Qu’enseigne la religion chrétienne quant à la patrie ? La foi de Nicée a-t-elle annihilé l’esprit patriotique et civique des Anciens, des Gentils, des Païens ? Le zèle des apôtres n’aurait-il point fait chanceler l’antique amour de la cité ? Le christianisme a-t-il, au contraire, sublimé le patriotisme en l’ordonnant ?
François-René de Chateaubriand se fait apologiste pour répondre à ces angoissantes interrogations.

Chateaubriand, Génie du Christianisme, Première partie, Livre V, Chap. XIV (1802)

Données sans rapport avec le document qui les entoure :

(* ===== verification/FakeDriver.v ===== *)
(** * FakeDriver: the in-memory target (core/testutil)

    The driver the core is exercised against: its calls as an instance of the class of
    drivers, and what they answer in terms of the calls made before. *)

From Stdlib Require Import String.
From S2P Require Import Prelude Domain Strconv Driver.

Local Open Scope Z_scope.
Local Open Scope go_scope.

(** ** fakedriver.go *)

Record FakeDriver := {
  fd_Latency : Z;
  fd_FailEvery : Z;
  fd_store : gmap Z bytes;
  fd_ops : list Operation;
  fd_n : Z
}.

Definition NewFakeDriver : FakeDriver :=
  {| fd_Latency := 0; fd_FailEvery := 0; fd_store := ∅; fd_ops := []; fd_n := 0 |}.

Definition errFakeExecute : error := "fake: injected execute failure".

Definition fake_Name (d : FakeDriver) : string := "fake".

Definition fake_Operations (d : FakeDriver) : list Operation := fd_ops d.

(** What Execute does once the latency is over, under the driver's lock. *)
Definition fake_answer (op : Operation) (d : FakeDriver) : FakeDriver * OpResult :=
  let n := fd_n d +! 1 in
  let counted store :=
    {| fd_Latency := fd_Latency d; fd_FailEvery := fd_FailEvery d; fd_store := store; fd_ops := fd_ops d ++ [op]; fd_n := n |} in
  if (0 <? fd_FailEvery d) && (Z.rem n (fd_FailEvery d) =? 0) then
    (counted (fd_store d), {| or_Type := op_Type op; or_Rows := 0; or_Observed := ANil; or_Err := Some errFakeExecute |})
  else
    match op_Value op with
    | [] => (counted (fd_store d),
             {| or_Type := op_Type op; or_Rows := 1; or_Observed := ABytes (fd_store d !! op_Key op); or_Err := None |})
    | v => (counted (<[op_Key op := v]> (fd_store d)),
            {| or_Type := op_Type op; or_Rows := 1; or_Observed := ANil; or_Err := None |})
    end.

(** The process's clock and context, and the driver its connections share. *)
Record fake_world (X : Type) := { fk_env : X; fk : FakeDriver }.
Arguments fk_env {X}.
Arguments fk {X}.

Section fake.
Context {X : Type} {Clk : Clock X}.
Implicit Types w : fake_world X.

Definition fake_Connect (_ : Driver.Config) w : fake_world X * result error unit := (w, Ok tt).
Definition fake_Schema (_ : Driver.Config) (_ : Workload) w : fake_world X * option error := (w, None).
Definition fake_Prepare (_ : unit) (_ : Workload) w : fake_world X * option error := (w, None).
Definition fake_Close (_ : unit) w : fake_world X * option error := (w, None).

Definition fake_Execute (_ : unit) (op : Operation) w : fake_world X * OpResult :=
  let '(x, err) := if 0 <? fd_Latency (fk w) then wait (fd_Latency (fk w)) (fk_env w) else (fk_env w, None) in
  match err with
  | Some e => ({| fk_env := x; fk := fk w |}, {| or_Type := op_Type op; or_Rows := 0; or_Observed := ANil; or_Err := Some e |})
  | None => let '(d, res) := fake_answer op (fk w) in ({| fk_env := x; fk := d |}, res)
  end.

#[export] Instance fake_Driver : Driver (fake_world X) unit := {|
  drv_Connect := fake_Connect;
  conn_Prepare := fake_Prepare;
  conn_Execute := fake_Execute;
  conn_Close := fake_Close
|}.
End fake.

(** ** What it answers *)

(** The calls that reach the driver, with its answers, by the history of the calls
    alone: every [every]-th fails, a payload is stored, and a call without one answers
    the latest payload that was stored under its key. *)
Definition injected (every n : Z) : bool := (0 <? every) && (n mod every =? 0).

Fixpoint last_stored (every k : Z) (history : list Operation) : option bytes :=
  match history with
  | [] => None
  | op :: earlier =>
      if (op_Key op =? k) && negb (injected every (Z.of_nat (length history))) && negb (bool_decide (op_Value op = []))
      then Some (op_Value op) else last_stored every k earlier
  end.

(** [history] is in reverse. *)
Definition expected_answer (every : Z) (history : list Operation) (op : Operation) : OpResult :=
  if injected every (Z.of_nat (length history) + 1) then
    {| or_Type := op_Type op; or_Rows := 0; or_Observed := ANil; or_Err := Some errFakeExecute |}
  else
    {| or_Type := op_Type op; or_Rows := 1;
       or_Observed := match op_Value op with [] => ABytes (last_stored every (op_Key op) history) | _ => ANil end; or_Err := None |}.

(** The answers to a sequence of calls, [cuts] naming those the context ended during the
    latency; these do not reach the driver. *)
Fixpoint expected_answers (every : Z) (history : list Operation) (ops : list Operation) (cuts : list (option error)) : list OpResult :=
  match ops, cuts with
  | op :: ops, Some e :: cuts =>
      {| or_Type := op_Type op; or_Rows := 0; or_Observed := ANil; or_Err := Some e |} :: expected_answers every history ops cuts
  | op :: ops, None :: cuts => expected_answer every history op :: expected_answers every (op :: history) ops cuts
  | _, _ => []
  end.

Definition reached (ops : list Operation) (cuts : list (option error)) : list Operation :=
  (filter (fun p => p.2 = None) (zip ops cuts)).*1.

(** A driver's state after its calls. *)
Record fake_state (history : list Operation) (d : FakeDriver) : Prop := {
  fs_ops : fd_ops d = rev history;
  fs_n : fd_n d = Z.of_nat (length history);
  fs_store k : fd_store d !! k = last_stored (fd_FailEvery d) k history
}.

Lemma fake_answer_state history d op :
  fake_state history d -> Z.of_nat (length history) < 2^63 - 1 ->
  let '(d', res) := fake_answer op d in
  fake_state (op :: history) d' /\ fd_FailEvery d' = fd_FailEvery d /\ res = expected_answer (fd_FailEvery d) history op.
Proof.
  intros [Ho Hn Hs] Hlen. unfold fake_answer, expected_answer.
  rewrite Hn, i64_add_id by (unfold is_i64; lia).
  assert (Hf : (0 <? fd_FailEvery d) && (Z.rem (Z.of_nat (length history) + 1) (fd_FailEvery d) =? 0)
    = injected (fd_FailEvery d) (Z.of_nat (length history) + 1)).
  { unfold injected. destruct (Z.ltb_spec 0 (fd_FailEvery d)); [|done]. cbn [andb]. rewrite Z.rem_mod_nonneg by lia. done. }
  rewrite Hf. assert (El : Z.of_nat (length (op :: history)) = Z.of_nat (length history) + 1) by (cbn [length]; lia).
  destruct (injected _ _) eqn:Ef; [|destruct (op_Value op) as [|b v] eqn:Ev]; cbn [fd_FailEvery];
    (split; [split; cbn [fd_ops fd_n fd_store fd_FailEvery]; [by rewrite Ho|by rewrite El|]|split; [done|]]).
  - intros k. cbn [last_stored]. rewrite El, Ef, Hs. by rewrite andb_false_r.
  - done.
  - intros k. cbn [last_stored]. rewrite El, Ef, Ev, Hs, bool_decide_true by done. by rewrite andb_false_r.
  - by rewrite Hs.
  - intros k. cbn [last_stored]. rewrite El, Ef, Ev. cbn [negb andb]. rewrite bool_decide_false, !andb_true_r by done.
    destruct (Z.eqb_spec (op_Key op) k) as [->|Hk]; [by rewrite lookup_insert_eq|by rewrite lookup_insert_ne by done].
  - done.
Qed.

Section calls.
Context {X : Type} {Clk : Clock X}.
Implicit Types w : fake_world X.

(** Calls in sequence, through any of the connections. *)
Fixpoint fake_calls (ops : list Operation) w : fake_world X * list OpResult :=
  match ops with
  | [] => (w, [])
  | op :: ops =>
      let '(w1, r) := conn_Execute tt op w in
      let '(w2, rs) := fake_calls ops w1 in
      (w2, r :: rs)
  end.

Lemma fake_Execute_answer op w :
  exists x cut,
    fake_Execute tt op w =
      match cut with
      | Some e => ({| fk_env := x; fk := fk w |}, {| or_Type := op_Type op; or_Rows := 0; or_Observed := ANil; or_Err := Some e |})
      | None => ({| fk_env := x; fk := (fake_answer op (fk w)).1 |}, (fake_answer op (fk w)).2)
      end /\
    (fd_Latency (fk w) <= 0 -> cut = None).
Proof.
  unfold fake_Execute. destruct (Z.ltb_spec 0 (fd_Latency (fk w))).
  - destruct (wait _ _) as [x cut]. exists x, cut. split; [|lia]. by destruct cut, (fake_answer op (fk w)).
  - exists (fk_env w), None. split; [|done]. by destruct (fake_answer op (fk w)).
Qed.

Lemma fake_answer_Latency op d : fd_Latency (fake_answer op d).1 = fd_Latency d.
Proof. unfold fake_answer. by repeat case_match. Qed.

Lemma fake_calls_answers ops history w :
  fake_state history (fk w) -> Z.of_nat (length history + length ops) < 2^63 ->
  exists cuts, length cuts = length ops /\
    (fake_calls ops w).2 = expected_answers (fd_FailEvery (fk w)) history ops cuts /\
    fake_state (rev (reached ops cuts) ++ history) (fk (fake_calls ops w).1) /\
    (fd_Latency (fk w) <= 0 -> Forall (eq None) cuts).
Proof.
  revert history w. induction ops as [|op ops IH]; intros history w Hs Hlen; [by exists []|].
  cbn [fake_calls conn_Execute fake_Driver]. cbn [length] in Hlen.
  destruct (fake_Execute_answer op w) as (x & cut & -> & Hcut). destruct cut as [e|].
  - destruct (IH history {| fk_env := x; fk := fk w |} Hs ltac:(lia)) as (cuts & Hc & Hr & Hst & Hl). destruct (fake_calls ops _) as [w2 rs].
    exists (Some e :: cuts). cbn in *. split_and!; [lia|by rewrite Hr|done|]. intros H0. by specialize (Hcut H0).
  - pose proof (fake_answer_state history (fk w) op Hs ltac:(lia)) as Ha. pose proof (fake_answer_Latency op (fk w)) as El.
    destruct (fake_answer op (fk w)) as [d r]. cbn [fst snd] in *. destruct Ha as (Hs' & Ef & ->).
    destruct (IH (op :: history) {| fk_env := x; fk := d |} Hs' ltac:(cbn [length]; lia)) as (cuts & Hc & Hr & Hst & Hl).
    destruct (fake_calls ops _) as [w2 rs]. exists (None :: cuts). cbn [fst snd fk length expected_answers] in *.
    rewrite Ef in Hr. rewrite El in Hl. split_and!; [lia|by rewrite Hr| |by intros; constructor; auto].
    replace (rev (reached (op :: ops) (None :: cuts)) ++ history) with (rev (reached ops cuts) ++ op :: history); [done|].
    unfold reached. cbn. rewrite decide_True by done. cbn. by rewrite <- app_assoc.
Qed.
End calls.

(** Whatever calls a new driver is given, with a latency and a failure rate set: each
    one the context does not end during the latency answers by the calls before it alone,
    the others by the context's error and without effect; with no latency there are none
    such; and Operations lists the calls that reached the driver, in order. *)
Theorem fake_driver_answers {X : Type} {Clk : Clock X} latency every ops (x : X) :
  Z.of_nat (length ops) < 2^63 ->
  let d := {| fd_Latency := latency; fd_FailEvery := every; fd_store := fd_store NewFakeDriver;
              fd_ops := fd_ops NewFakeDriver; fd_n := fd_n NewFakeDriver |} in
  let '(w, rs) := fake_calls ops {| fk_env := x; fk := d |} in
  exists cuts, length cuts = length ops /\ rs = expected_answers every [] ops cuts /\
    fake_Operations (fk w) = reached ops cuts /\ (latency <= 0 -> Forall (eq None) cuts).
Proof.
  intros Hlen d. assert (Hd : fake_state [] d) by (by split).
  destruct (fake_calls_answers ops [] {| fk_env := x; fk := d |} Hd ltac:(cbn [length]; lia)) as (cuts & Hc & Hr & Hs & Hl).
  destruct (fake_calls ops _) as [w rs]. exists cuts. split_and!; [done|done| |done].
  destruct Hs as [Ho _ _]. unfold fake_Operations. cbn [fst] in Ho. by rewrite Ho, app_nil_r, rev_involutive.
Qed.

Definition sample_calls : list Operation :=
  [ {| op_Type := "write"; op_Key := 1; op_Value := [Byte.x41]; op_Seq := 1 |};
    {| op_Type := "write"; op_Key := 1; op_Value := [Byte.x42]; op_Seq := 2 |};
    {| op_Type := "read"; op_Key := 1; op_Value := []; op_Seq := 3 |} ].

#[local] Instance still_clock : Clock unit := {| now x := (x, 0); wait _ x := (x, None); ctx_Err _ := None |}.

(** Every second call fails; the third reads what the first wrote. *)
Lemma fake_driver_answers_witness :
  let d := {| fd_Latency := 0; fd_FailEvery := 2; fd_store := ∅; fd_ops := []; fd_n := 0 |} in
  let '(w, rs) := fake_calls sample_calls {| fk_env := tt; fk := d |} in
  or_Err <$> rs = [None; Some errFakeExecute; None] /\ or_Observed <$> rs = [ANil; ANil; ABytes (Some [Byte.x41])] /\
  exists cuts, rs = expected_answers 2 [] sample_calls cuts /\ fake_Operations (fk w) = reached sample_calls cuts.
Proof.
  split; [reflexivity|]. split; [reflexivity|].
  destruct (fake_driver_answers 0 2 sample_calls tt) as (cuts & _ & Hr & H & _); [cbn; lia|].
  by exists cuts.
Defined.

« Chez les peuples civilisés l’amour de la patrie a fait des prodiges. Dans les desseins de Dieu il y a toujours une suite ; il a fondé sur la nature l’affection pour le lieu natal, et l’animal partage en quelque degré cet instinct avec l’homme ; mais l’homme le pousse plus loin, et transforme en vertu ce qui n’était qu’un sentiment de convenance universelle : ainsi, les lois physiques et morales de l’univers se tiennent par une chaîne admirable. Nous doutons qu’il soit possible d’avoir une seule vraie vertu, un seul véritable talent, sans amour de la patrie. À la guerre, cette passion fait des prodiges ; dans les lettres, elle a formé Homère et Virgile. Le poète aveugle peint de préférence les mœurs de l’Ionie, où il reçut le jour, et le Cygne de Mantoue ne s’entretient que des souvenirs de son lieu natal. Né dans une cabane et chassé de l’héritage de ses aïeux, ces deux circonstances semblent avoir singulièrement influé sur son génie : elles lui ont donné cette teinte de tristesse qui en fait un des principaux charmes ; il rappelle sans cesse ces événements, et l’on voit qu’il se souvient toujours de cet Argos où il passa sa jeunesse :

Et dulces moriens reminiscitur Argos.

Mais la religion chrétienne est encore venue rendre à l’amour de la patrie sa véritable mesure. Ce sentiment a produit des crimes chez les anciens, parce qu’il était poussé à l’excès. Le christianisme en a fait un amour principal, et non pas un amour exclusif : avant tout, il nous ordonne d’être justes ; il veut que nous chérissions la famille d’Adam, puisqu’elle est la nôtre, quoique nos concitoyens aient le premier droit à notre attachement. Cette morale était inconnue avant la mission du Législateur des chrétiens ; c’est à tort qu’on a prétendu qu’il voulait anéantir les passions : Dieu ne détruit point son ouvrage. L’Évangile n’est point la mort du cœur : il en est la règle. Il est à nos sentiments ce que le goût est aux arts : il en retranche ce qu’ils peuvent avoir d’exagéré, de faux, de commun, de trivial ; il leur laisse ce qu’ils ont de beau, de vrai, de sage. La religion chrétienne bien entendue n’est que la nature primitive lavée de la tache originelle [...].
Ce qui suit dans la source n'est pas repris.